Praia Health provides digital personalization and patient engagement software for health systems' apps and websites.
"The classic example of this is how Amazon's front page or homepage looks different for each individual based on your purchase history, based on where you live in the country, the services that you've consumed. And so this is the healthcare version of that," Sara Vaezy, chief strategy and digital officer of Providence, told Becker's. "It's obviously much more mission-critical than just selling people crayons and stuff."
Praia Health spun off after closing on a $20 million oversubscribed series A financing round. The funding was led by Frist Cressey Ventures, which was co-founded by former U.S. Sen. Bill Frist, MD, and also included Providence Ventures, the health system's venture capital arm.
Providence incubated the startup as part of its Digital Innovation Group, and has been using it for its own app and website the past two years.
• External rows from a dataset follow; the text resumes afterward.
(** * EduAgent AI Tutor: a shallow embedding of the backend core

    The development follows the TypeScript backend (entities [Message] and
    [Conversation], the use case [ChatUseCase], the framework service
    [GeminiService]) and the legacy JavaScript module [agentLogic.js].

    Conventions of the embedding.
    - A JavaScript string is a [string]; its characters are the UTF-16 code
      units below 256 (the Latin-1 range).  [String.prototype.trim] and
      [toLowerCase] are written out for that range.
    - A JavaScript number that the code uses as an integer is a [Z].
    - A computation that may [throw] returns [JsResult A = Thrown + A].
    - Effects (the remote provider, the clock, [setTimeout] delays) are
      threaded through an explicit [World]; a computation with effects has
      type [Eff A = World -> JsResult A * World], so the effects performed
      before an exception are kept, as they are in JavaScript.
    - Logging calls are not modelled: they have no influence on results. *)

From Stdlib Require Import ZArith List String Ascii Bool Lia DecimalString.
Import ListNotations.

Local Open Scope string_scope.
Local Open Scope Z_scope.

(* ===================================================================== *)
(** ** JavaScript strings *)
(* ===================================================================== *)

Module Js.

(** [WhiteSpace] and [LineTerminator] code units below 256: TAB, LF, VT,
    FF, CR, SPACE and NO-BREAK SPACE. *)
Definition isWhiteSpace (c : ascii) : bool :=
  let n := N_of_ascii c in
  (((9 <=? n) && (n <=? 13)) || (n =? 32) || (n =? 160))%N.

Fixpoint trimStart (s : string) : string :=
  match s with
  | EmptyString => EmptyString
  | String c r => if isWhiteSpace c then trimStart r else s
  end.

Fixpoint trimEnd (s : string) : string :=
  match s with
  | EmptyString => EmptyString
  | String c r =>
      match trimEnd r with
      | EmptyString => if isWhiteSpace c then EmptyString else String c EmptyString
      | r' => String c r'
      end
  end.

(** [String.prototype.trim]. *)
Definition trim (s : string) : string := trimEnd (trimStart s).

(** The [length] property. *)
Definition length (s : string) : Z := Z.of_nat (String.length s).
The company's first outside health system client will be Community Health Network, a five-hospital organization based in Indianapolis.
"The whole idea is to make receiving care and getting access as seamless to you, the patient, as possible," said Andy Chu, senior vice president of product and technology incubation for the Providence Digital Innovation Group. "We're no longer just bound by the four walls of the hospital."
A patient can log into their health system's app or website, schedule an in-person or virtual visit, and get push notifications for needed care, Mr. Chu explained. Praia powers the technology that makes all those connections possible, whether that's with Epic's EHR or the 17 digital health companies the platform is integrated with.
Praia Health uses identity services and a single sign-in so all of a patient's data can be in the same place.
At Providence, Praia Health has had over 4 million users and created approximately $20 million in value through reduced redundancies, improved patient conversion and engagement, and operational efficiencies through increased self-service, Ms. Vaezy said.
"Really what it's doing, at the end of the day, is increasing the value that you're generating back from patients and reducing the need to continually pay to reacquire patients," said Doug Grapski, a former Providence digital staffer who joined Praia Health as vice president of strategy and operations. "So you're really driving that retention of those patients back to the health system and doing it in a much more efficient manner."
Providence will maintain a founding ownership stake, and Ms. Vaezy will serve on the startup's board. Twenty-seven Providence employees are departing to work for the startup.